How can I sign up for unemployment in Florida?

To apply for unemployment benefits in Florida, you can submit an online application for unemployment through the department’s CONNECT website, which was specifically designed for managing UI claims. However, prior to using the CONNECT internet services, you must create a new claimant account and obtain your PIN number.

Then, you can sign in to your profile and follow these straightforward steps to submit your unemployment EDD application in Florida:

  1. Access the “Apply for Reemployment Assistance Benefits” menu.
  2. Answer the DEO questions regarding your UI benefits.
  3. Supply the necessary information and documents.
  4. Enter your contact information, such as your mailing address and your phone number.
  5. Provide detailed information about your employment history.
  6. Answer questions regarding your eligibility for UI benefits.
  7. Review your claim and confirm your submission.

When completing your CONNECT unemployment registration application, you can save your progress and finalize the procedure at a later time. After submitting your claim, you can access it again (by entering your PIN and Social Security Number) in order to enter any new data that may affect your UI benefits application.

Note: Applications may only be filed via telephone if you are computer illiterate or disabled. Claimants who cannot use the CONNECT application due to insufficient knowledge of the English language can also contact the DEO via phone.

What do I need to provide during the Florida unemployment registration process?

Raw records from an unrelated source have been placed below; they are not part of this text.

Lemma loadSLS_total fuel stack env name st :
  (size (U ∖ seenKeys st) < fuel)%nat →
  ∃ st', (loadSLS fuel c stack env name st).1 = Some st' ∧ seenKeys st ⊆ seenKeys st'.
Proof.
  revert stack env name st. induction fuel as [|fuel IH]; intros stack env name st Hlt; [lia|].
  cbn [loadSLS]. rewrite bind_fst. pose proof (open_sls_spec c env name stack st) as (_ & _ & _ & Hsub & Ho).
  destruct (open_sls c env name stack st).1 as [st1 [content|]]; cbn [fst snd] in Hsub, Ho; [|by exists st1].
  destruct Ho as (_ & _ & _ & Hnew & Hin & p & Hp). apply U_all in Hp.
  assert (Hsize : (size (U ∖ seenKeys st1) < size (U ∖ seenKeys st))%nat).
  { apply subset_size. set_solver. }
  rewrite bind_fst. set (load := λ inc : includeRef, _).
  assert (Hall : ∀ l st2, seenKeys st1 ⊆ seenKeys st2 →
    ∃ st3, (load_all load l st2).1 = Some st3 ∧ seenKeys st2 ⊆ seenKeys st3).
  { induction l as [|inc l IHl]; intros st2 H12; [by exists st2|]. cbn [load_all]. rewrite bind_fst.
    destruct (IH (stack ++ [sls_key env name]) (if bool_decide (incEnv inc = "") then env else incEnv inc)
      (incName inc) st2) as (st3 & H3 & H23).
    { pose proof (subseteq_size (U ∖ seenKeys st2) (U ∖ seenKeys st1)). set_solver by lia. }
    subst load. cbn beta. rewrite H3. destruct (IHl st3) as (st4 & H4 & H34); [set_solver|]. exists st4. set_solver. }
  destruct (Hall (Includes content) st1) as (st2 & H2 & H12); [done|]. rewrite H2. rewrite bind_fst.
  eexists. split; [reflexivity|]. unfold close_sls. rewrite bind_fst. simpl. set_solver.
Qed.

Now that you know how and where to apply for unemployment in Florida, you must collect the information and documents necessary to file for unemployment benefits. Note that even if you are unable to provide all of the required items during your initial application, you can still apply for unemployment benefits in FL and supply the remaining data later. In general, you have to provide the following paperwork and information:

  • Your Social Security Number and your FL driver’s license number or state ID number
  • Your personal information, such as your full name, date of birth, gender, race and level of education
  • Extensive information about the jobs you have held in the last 18 months, such as:
  • Your employers’ names and their contact information
  • The start and end dates of your past jobs
  • Your untaxed gross earnings
  • The reason(s) for your dismissal from work
  • Data about any pensions, retirement claims and worker’s compensation

Note: Former members of the military, federal employees, self-employed workers and non-U.S. citizens will be required to submit additional data and documentation.

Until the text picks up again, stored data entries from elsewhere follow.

(* ===== verification/Job.v ===== *)
(** * Job identity, the job record and the in-memory replay cache

    Models src/internal/job/job.go (identifiers and the clock that assigns
    them), the record and its helpers of model.go, and guard.go.  The clock is
    a mutex around a state: [Clock_Next] is one turn of it, given what the
    system clock says.  The replay cache is a set of keys and the order they
    were recorded in. *)

From S2P Require Import Prelude GoLib GoTime Value.

Open Scope Z_scope.

(** ** What encoding/json decodes into an [any]

    The numeric types a caller may build by hand are here too.  A Go map is an
    association list with distinct keys; its order means nothing. *)

#[warnings="-register-all"]
Inductive any :=
| ANil
| ABool (b : bool)
| ANumber (text : string)      (* json.Number *)
| AInt (z : Z)                 (* int, int64 *)
| AUint64 (z : Z)
| AFloat (f : SpecFloat.spec_float) (* float64; a float32 is converted first *)
| AString (s : string)
| ASlice (l : list any)
| AStrings (l : list string)   (* []string *)
| AMap (m : list (string * any))
| AOther (type_name : string).

Abbreviation kwargs := (list (string * any)).

(** Lookup in a Go map. *)
Definition get_kwarg (k : string) (m : kwargs) : option any :=
  snd <$> list_find (λ e : string * any, e.1 = k) m ≫= λ e, Some e.2.

(** Assignment to a key of a Go map. *)
Definition set_kwarg (k : string) (v : any) (m : kwargs) : kwargs :=
  filter (λ e : string * any, e.1 ≠ k) m ++ [(k, v)].

(** ** The record (model.go) *)

Record Batch := mkBatch { Size : Z; Wait : Z; SafeLimit : Z; Timeout : Z }.

Record Job := mkJob {
  JID : string; Fun : string; Arg : list string; Kwarg : kwargs; Env : string;
  Nonce : string; Expires : Z; Created : Z;
  Submitter : string; OnBehalfOf : string; Correlation : string; TraceParent : string;
  Target : string; TargetKind : string; Nodes : list string;
  Offline : string; State : string; Test : bool;
  batch : Batch; Delivered : list string; Queued : list string;
  Signature : string; Schema : string }.

Definition ReturnSchema : string := "halite.ret/1".
Definition JobSchema : string := "halite.job/1".
Definition SignedJobSchema : string := "halite.job/2".

(** A nil job is [None]. *)
Definition SchemaFor (j : option Job) : string :=
  match j with
  | Some j => if bool_decide (Signature j ≠ "") then SignedJobSchema else JobSchema
  | None => JobSchema
  end.

Definition Skip : string := "skip".
Definition Queue : string := "queue".
Definition Require_ : string := "require".

Definition ParseOffline `{GoRuntime V} (s : string) : string + string :=
  if bool_decide (s ∈ [Skip; Queue; Require_]) then inr s
  else if bool_decide (s = "") then inr Skip
  else inl (Quote s +:+ " is not an offline policy; use " +:+ Quote Skip +:+ ", " +:+ Quote Queue +:+
            ", or " +:+ Quote Require_).

Definition IsQueuedFor (j : Job) (nodeID : string) : bool := existsb (λ id, bool_decide (id = nodeID)) (Queued j).

Definition with_queued (j : Job) (q : list string) : Job :=
  mkJob (JID j) (Fun j) (Arg j) (Kwarg j) (Env j) (Nonce j) (Expires j) (Created j) (Submitter j)
    (OnBehalfOf j) (Correlation j) (TraceParent j) (Target j) (TargetKind j) (Nodes j) (Offline j)
    (State j) (Test j) (batch j) (Delivered j) q (Signature j) (Schema j).

Definition Dequeue (j : Job) (nodeID : string) : Job :=
  with_queued j (foldl (λ out id, if bool_decide (id ≠ nodeID) then out ++ [id] else out) [] (Queued j)).

Definition Batched (j : Job) : bool := (0 <? Size (batch j)) && (Size (batch j) <? Z.of_nat (length (Nodes j))).

Definition Remaining (j : Job) : list string :=
  let sent : gset string := foldl (λ s id, {[id]} ∪ s) ∅ (Delivered j) in
  foldl (λ out id, if bool_decide (id ∈ sent) then out else out ++ [id]) [] (Nodes j).

Definition Expired (j : Job) (now : Z) : bool := negb (IsZero (Expires j)) && After now (Expires j).

(** [test] is a field of the record and a keyword argument on the wire. *)
Definition WireKwargs (j : Job) : kwargs :=
  if Test j then set_kwarg "test" (ABool true) (Kwarg j) else Kwarg j.

(** ** Identifiers (job.go) *)

Definition dotted (s : string) : string :=
  if (String.length s =? 21)%nat then stake 15 s +:+ "." +:+ sdrop 15 s else s.

Definition ID_Time (id : string) : option Z := Parse_jid (dotted id).

Definition ID_Day (id : string) : string :=
  if (String.length id <? 8)%nat then "unknown" else stake 8 id.

(** The loop of Valid over the bytes, [i] counting from the front. *)
Fixpoint valid_bytes (i : nat) (s : string) : bool :=
  match s with
  | EmptyString => true
  | String c s' =>
      (if (i =? 8)%nat then bool_decide (c = "T"%char) else isDigit c) && valid_bytes (S i) s'
  end.

Definition ID_Valid (id : string) : bool :=
  (String.length id =? 21)%nat && valid_bytes 0 id && match ID_Time id with Some _ => true | None => false end.

(** Format, less the separator of the fraction. *)
Definition format (t : Z) : string :=
  let s := Format_jid t in stake 15 s +:+ sdrop 16 s.

Definition NewID (now : Z) : string := format now.

(** One turn of the clock: its state is the last instant it assigned. *)
Definition Clock_Next (last now : Z) : string * Z :=
  let now := Truncate now Microsecond in
  let now := if After now last then now else last + Microsecond in
  (format now, now).

(** The identifiers assigned over a sequence of system clock readings. *)
Fixpoint Clock_run (last : Z) (readings : list Z) : list string :=
  match readings with
  | [] => []
  | now :: readings' => let '(id, last') := Clock_Next last now in id :: Clock_run last' readings'
  end.

(** ** The in-memory replay cache (guard.go) *)

Record Refusal := mkRefusal { Reason : string; Detail : string }.
Definition Refusal_Error (r : Refusal) : string :=
  if bool_decide (Detail r = "") then Reason r else Reason r +:+ ": " +:+ Detail r.

Definition ReasonReplayed : string := "replayed".
Definition ReasonExpired : string := "expired".
Definition ReasonMalforme : string := "malformed".

Record Guard := mkGuard { gsize : Z; seen : gset string; order : list string }.

Definition DefaultGuardSize : Z := 4096.
Definition NewGuard (sz : Z) : Guard := mkGuard (if sz <=? 0 then DefaultGuardSize else sz) ∅ [].

(** The eviction loop of record: at most one turn per held key. *)
Fixpoint evict (limit : Z) (seen : gset string) (order : list string) : gset string * list string :=
  match order with
  | oldest :: order' =>
      if limit <? Z.of_nat (length order) then evict limit (seen ∖ {[oldest]}) order' else (seen, order)
  | [] => (seen, order)
  end.

Definition record (g : Guard) (key : string) : Guard :=
  let '(s, o) := evict (wrap64 (gsize g * 2)) ({[key]} ∪ seen g) (order g ++ [key]) in
  mkGuard (gsize g) s o.

Definition jid_key (j : Job) : string := "jid:" +:+ JID j.
Definition nonce_key (j : Job) : string := "nonce:" +:+ Nonce j.

Section guard.
Context `{GoRuntime V}.

(** What refuses a job before the cache is looked at. *)
Definition precheck (j : option Job) (now : Z) : option Refusal :=
  match j with
  | None => Some (mkRefusal ReasonMalforme "the job carries no identifier")
  | Some j =>
      if bool_decide (JID j = "") then Some (mkRefusal ReasonMalforme "the job carries no identifier")
      else if negb (ID_Valid (JID j)) then
        Some (mkRefusal ReasonMalforme (Quote (JID j) +:+ " is not a job identifier"))
      else if bool_decide (Nonce j = "") then
        Some (mkRefusal ReasonMalforme "the job carries no nonce, so a replay of it could not be detected")
      else if Expired j now then
        Some (mkRefusal ReasonExpired ("it expired at " +:+ Format_RFC3339 (Expires j) +:+
                                       " and it is now " +:+ Format_RFC3339 now))
      else None
  end.

Definition guard_check (g : Guard) (j : option Job) (now : Z) (rec : bool) : option Refusal * Guard :=
  match precheck j now, j with
  | Some r, _ => (Some r, g)
  | None, None => (None, g)
  | None, Some j =>
      if bool_decide (jid_key j ∈ seen g) || bool_decide (nonce_key j ∈ seen g) then
        (Some (mkRefusal ReasonReplayed ("this node has already run " +:+ JID j)), g)
      else (None, if rec then record (record g (jid_key j)) (nonce_key j) else g)
  end.

Definition Guard_Admit (g : Guard) (j : option Job) (now : Z) := guard_check g j now true.
Definition Guard_Check (g : Guard) (j : option Job) (now : Z) := guard_check g j now false.
Definition Guard_Len (g : Guard) : nat := size (seen g).
End guard.

(** ** Identifiers are in bijection with the microseconds of four-digit years *)

(** A string of digits is the decimal writing of its value. *)
Fixpoint all_digits (s : string) : bool :=
  match s with EmptyString => true | String a r => isDigit a && all_digits r end.

Lemma isDigit_digit a : isDigit a = true → ∃ k, 0 ≤ k < 10 ∧ a = digit_char k.
Proof.
  unfold isDigit, in_range. rewrite andb_true_iff, !Z.leb_le. intros Ha.
  exists (byte_of a - 48). split; [lia|]. unfold digit_char, byte_of in *.
  replace (Z.to_N (48 + (Z.of_N (N_of_ascii a) - 48))) with (N_of_ascii a) by lia.
  by rewrite ascii_N_embedding.
Qed.

Lemma dec_cons w k n :
  0 ≤ k < 10 → 0 ≤ n < 10 ^ Z.of_nat w →
  dec (S w) (k * 10 ^ Z.of_nat w + n) = String (digit_char k) (dec w n).
Proof.
  intros Hk. revert n. induction w as [|w IH]; intros n Hn.
  - change (10 ^ Z.of_nat 0) with 1 in *. assert (n = 0) as -> by lia.
    rewrite Z.mul_1_r, Z.add_0_r. cbn [dec]. by rewrite Z.mod_small by lia.
  - rewrite Nat2Z.inj_succ, Z.pow_succ_r in * by lia.
    set (x := k * (10 * 10 ^ Z.of_nat w) + n).
    change (dec (S (S w)) x) with (dec (S w) (x / 10) +:+ String (digit_char (x mod 10)) "").
    assert (x / 10 = k * 10 ^ Z.of_nat w + n / 10 ∧ x mod 10 = n mod 10) as [-> ->].
    { subst x. replace (k * (10 * 10 ^ Z.of_nat w) + n) with (n + (k * 10 ^ Z.of_nat w) * 10) by lia.
      rewrite Z.div_add, Z.mod_add by lia. lia. }
    rewrite IH; [done|]. split; [apply Z.div_pos; lia|apply Z.div_lt_upper_bound; lia].
Qed.

Lemma all_digits_dec s :
  all_digits s = true → ∃ n, s = dec (String.length s) n ∧ 0 ≤ n < 10 ^ Z.of_nat (String.length s).
Proof.
  induction s as [|a s IH]; [exists 0; simpl; split; [done|lia]|]. cbn [all_digits String.length].
  intros [(k & Hk & ->)%isDigit_digit (n & E & Hn)%IH]%andb_true_iff.
  exists (k * 10 ^ Z.of_nat (String.length s) + n). rewrite dec_cons by done.
  split; [by f_equal|]. rewrite Nat2Z.inj_succ, Z.pow_succ_r by lia. nia.
Qed.

Lemma all_digits_app s t : all_digits (s +:+ t) = all_digits s && all_digits t.
Proof. induction s as [|a s IH]; [done|].
  change (String a s +:+ t) with (String a (s +:+ t)). cbn [all_digits]. by rewrite IH, andb_assoc. Qed.

(** A field of [w] digits at the front of a string of digits. *)
Lemma take_field w s :
  (w ≤ String.length s)%nat → all_digits s = true →
  ∃ n r, s = dec w n +:+ r ∧ 0 ≤ n < 10 ^ Z.of_nat w ∧ all_digits r = true ∧
    String.length r = (String.length s - w)%nat.
Proof.
  intros Hw Hs. rewrite <- (stake_sdrop w s), all_digits_app in Hs. apply andb_true_iff in Hs as [H1 H2].
  destruct (all_digits_dec _ H1) as (n & E & Hn). rewrite stake_length in E, Hn by done.
  exists n, (sdrop w s). rewrite <- E, stake_sdrop, sdrop_length. done.
Qed.

Lemma valid_bytes_split i s :
  (i ≤ 8)%nat → valid_bytes i s = true → (8 - i < String.length s)%nat →
  ∃ d r, s = d +:+ "T" +:+ r ∧ String.length d = (8 - i)%nat ∧ all_digits d = true ∧ all_digits r = true.
Proof.
  assert (∀ r k, (8 < k)%nat → valid_bytes k r = true → all_digits r = true) as Htail.
  { induction r as [|a r IH]; intros k Hk; [done|]. cbn [valid_bytes all_digits].
    destruct (Nat.eqb_spec k 8); [lia|]. intros [-> Hr]%andb_true_iff. apply (IH (S k)); [lia|done]. }
  revert i. induction s as [|c s IH]; intros i Hi Hv Hl; [simpl in Hl; lia|].
  cbn [valid_bytes] in Hv. apply andb_true_iff in Hv as [Hc Hv]. cbn [String.length] in Hl.
  destruct (Nat.eqb_spec i 8) as [->|Hne].
  - apply bool_decide_eq_true in Hc as ->. exists "", s. split_and!; [done..|].
    apply (Htail s 9%nat); [lia|done].
  - destruct (IH (S i)) as (d & r & -> & Hd & Hdd & Hdr); [lia|done|lia|].
    exists (String c d), r. cbn [String.length all_digits]. rewrite Hdd, Hc.
    split_and!; [done|lia|done|done].
Qed.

What do I do after I apply for unemployment benefits in Florida?

After you submit your online application for unemployment in Florida, you must complete several additional procedures in order to finalize the entire unemployment registration process. For instance, you must register with the state workforce agency (Employ Florida Marketplace), as you must be actively seeking employment in order to qualify for UI benefits. If you fail to complete this step, your unemployment benefits application will be denied.

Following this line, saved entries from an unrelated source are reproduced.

(** Each parser leaves no space in what it has read. *)
Lemma getnum_plain s b x r : getnum s b = Some (x, r) → plain r → plain s.
Proof.
  destruct s as [|a s]; [done|]. cbn [getnum]. destruct (digit_of a) as [d|] eqn:E; [|done]. simpl.
  apply digit_not_space in E. destruct s as [|c s].
  - destruct b; [done|]. by intros [= <- <-].
  - destruct (digit_of c) as [d'|] eqn:E'.
    + intros [= <- <-] Hr. apply digit_not_space in E'. by split_and!.
    + destruct b; [done|]. intros [= <- <-] Hr. by split.
Qed.

Lemma getrange_plain s b lo hi x r : getrange s b lo hi = Some (x, r) → plain r → plain s.
Proof.
  unfold getrange. destruct (getnum s b) as [[n r']|] eqn:E; [|done]. simpl.
  destruct (in_range lo hi n); [|done]. intros [= <- <-]. by eapply getnum_plain.
Qed.

Lemma expect_plain c s r : plain_char c → expect c s = Some r → plain r → plain s.
Proof.
  intros Hc. destruct s as [|a s]; [done|]. simpl. destruct (decide (a = c)) as [->|]; [|done].
  intros [= <-] Hr. by split.
Qed.

Lemma parse_year_plain s y r : parse_year s = Some (y, r) → plain r → plain s.
Proof.
  destruct s as [|a s]; [done|]. unfold parse_year. destruct (_ && _); [|done].
  destruct (time_atoi (stake 4 (String a s))) as [x|] eqn:E; [|done]. cbn [mbind option_bind].
  intros [= <- <-] Hr. rewrite <- (stake_sdrop 4 (String a s)). apply plain_app. split; [|done].
  by eapply time_atoi_plain.
Qed.

Lemma digit_run_plain s : plain (sdrop (digit_run s) s) → plain s.
Proof.
  induction s as [|a s IH]; [done|]. cbn [digit_run]. destruct (isDigit a) eqn:E; [|done].
  cbn [sdrop]. intros Hs. split; [|by apply IH]. by split; intros ->.
Qed.

Lemma opt_frac_plain v ns r : opt_frac v = Some (ns, r) → plain r → plain v.
Proof.
  unfold opt_frac. destruct v as [|a [|b v]]; [by intros [= <- <-]..|].
  destruct (commaOrPeriod a && isDigit b) eqn:E; [|by intros [= <- <-]].
  destruct (parseNanoseconds _ _) as [x|]; [|done]. simpl. intros [= <- <-] Hr.
  apply andb_true_iff in E as [Ha Hb].
  split; [|by apply digit_run_plain]. by split; intros ->.
Qed.

Lemma parse_zone_plain v off r : parse_zone v = Some (off, r) → plain r → plain v.
Proof.
  destruct v as [|a v]; [done|]. unfold parse_zone.
  destruct (decide (a = "Z"%char)) as [->|Hz]; [intros [= <- <-] Hr; by split|].
  destruct (getrange v true 0 24) as [[h r1]|] eqn:E1; [|done]. cbn [mbind option_bind].
  destruct (expect ":" r1) as [r2|] eqn:E2; [|done]. cbn [mbind option_bind].
  destruct (getrange r2 true 0 60) as [[m r3]|] eqn:E3; [|done]. cbn [mbind option_bind].
  intros Hp Hr. assert (r3 = r ∧ plain_char a) as [-> Ha].
  { destruct (decide (a = "+"%char)) as [->|]; [by simplify_eq|].
    destruct (decide (a = "-"%char)) as [->|]; [by simplify_eq|done]. }
  split; [done|]. eapply getrange_plain; [exact E1|]. eapply expect_plain; [|exact E2|]; [done|].
  by eapply getrange_plain.
Qed.

Lemma Parse_RFC3339Nano_plain v t : Parse_RFC3339Nano v = Some t → plain v.
Proof.
  unfold Parse_RFC3339Nano. intros Hp.
  repeat match type of Hp with
  | (?x ≫= _) = _ => let E := fresh "E" in destruct x as [?|] eqn:E; [|done]; cbn [mbind option_bind] in Hp
  | (let '(_, _) := ?p in _) = _ => destruct p
  end.
  case_bool_decide as Ev; [|done]. subst.
  repeat match goal with
  | E : parse_zone _ = Some (_, "") |- _ => apply parse_zone_plain in E; [|done]
  | E : opt_frac _ = Some (_, ?r), H : plain ?r |- _ => apply opt_frac_plain in E; [|done]
  | E : getrange _ _ _ _ = Some (_, ?r), H : plain ?r |- _ => apply getrange_plain in E; [|done]
  | E : getnum _ _ = Some (_, ?r), H : plain ?r |- _ => apply getnum_plain in E; [|done]
  | E : expect _ _ = Some ?r, H : plain ?r |- _ => apply expect_plain in E; [|done..]
  | E : parse_year _ = Some (_, ?r), H : plain ?r |- _ => apply parse_year_plain in E; [|done]
  end.
  done.
Qed.

Definition line_body (jid : string) (expires : Z) : string :=
  jid +:+ " " +:+ (if negb (IsZero expires) then Format_RFC3339Nano expires else "never").

Lemma format_line jid e : formatSignedReplayLine jid e = line_body jid e +:+ String "010" "".
Proof. unfold formatSignedReplayLine, line_body. by rewrite !string_app_assoc. Qed.

Lemma Cut_app s r : plain s → Cut " " (s +:+ " " +:+ r) = Some (s, r).
Proof.
  induction s as [|a s IH]; [done|]. intros [[Ha _] Hs].
  change (String a s +:+ " " +:+ r) with (String a (s +:+ " " +:+ r)). cbn [Cut].
  destruct (decide (a = " "%char)); [done|]. by rewrite IH.
Qed.

Lemma Cut_inv s : match Cut " " s with
  | Some (x, y) => s = x +:+ " " +:+ y
  | None => sall (λ a, a ≠ " "%char) s
  end.
Proof.
  induction s as [|a s IH]; [done|]. cbn [Cut]. destruct (decide (a = " "%char)) as [->|]; [done|].
  destruct (Cut " " s) as [[x y]|]; cbn [mbind option_bind]; [by rewrite IH|by split].
Qed.

Lemma Cut_mono s x y r : Cut " " s = Some (x, y) → Cut " " (s +:+ r) = Some (x, y +:+ r).
Proof.
  revert x y. induction s as [|a s IH]; intros x y; [done|].
  change (String a s +:+ r) with (String a (s +:+ r)). cbn [Cut].
  destruct (decide (a = " "%char)); [by intros [= <- <-]|].
  destruct (Cut " " s) as [[x' y']|]; [|done]. cbn [mbind option_bind]. intros [= <- <-].
  by rewrite (IH _ _ eq_refl).
Qed.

When you file for unemployment in Florida, the department will promptly provide you with an estimate of your future benefits by mailing you the Wage Transcript and Determination notice. If you do not agree with the DEO calculations, you will be able to request a reconsideration of the department’s monetary determination within 20 days from the date of the notice.

Also, you may be informed by the DEO, either by phone, online or via standard mail, that you are required to submit additional documents and information to process your claim. Therefore, you must regularly visit your CONNECT profile or check for mail-in notices. A DEO adjudicator will review your application once you complete it and will determine whether you are eligible for UI benefits in Florida.

If you are not required to provide any further items and your unemployment EDD application was accepted, you will be able to request your first benefit payment through the CONNECT internet service. You will be scheduled to claim your first UI paycheck within two to three weeks.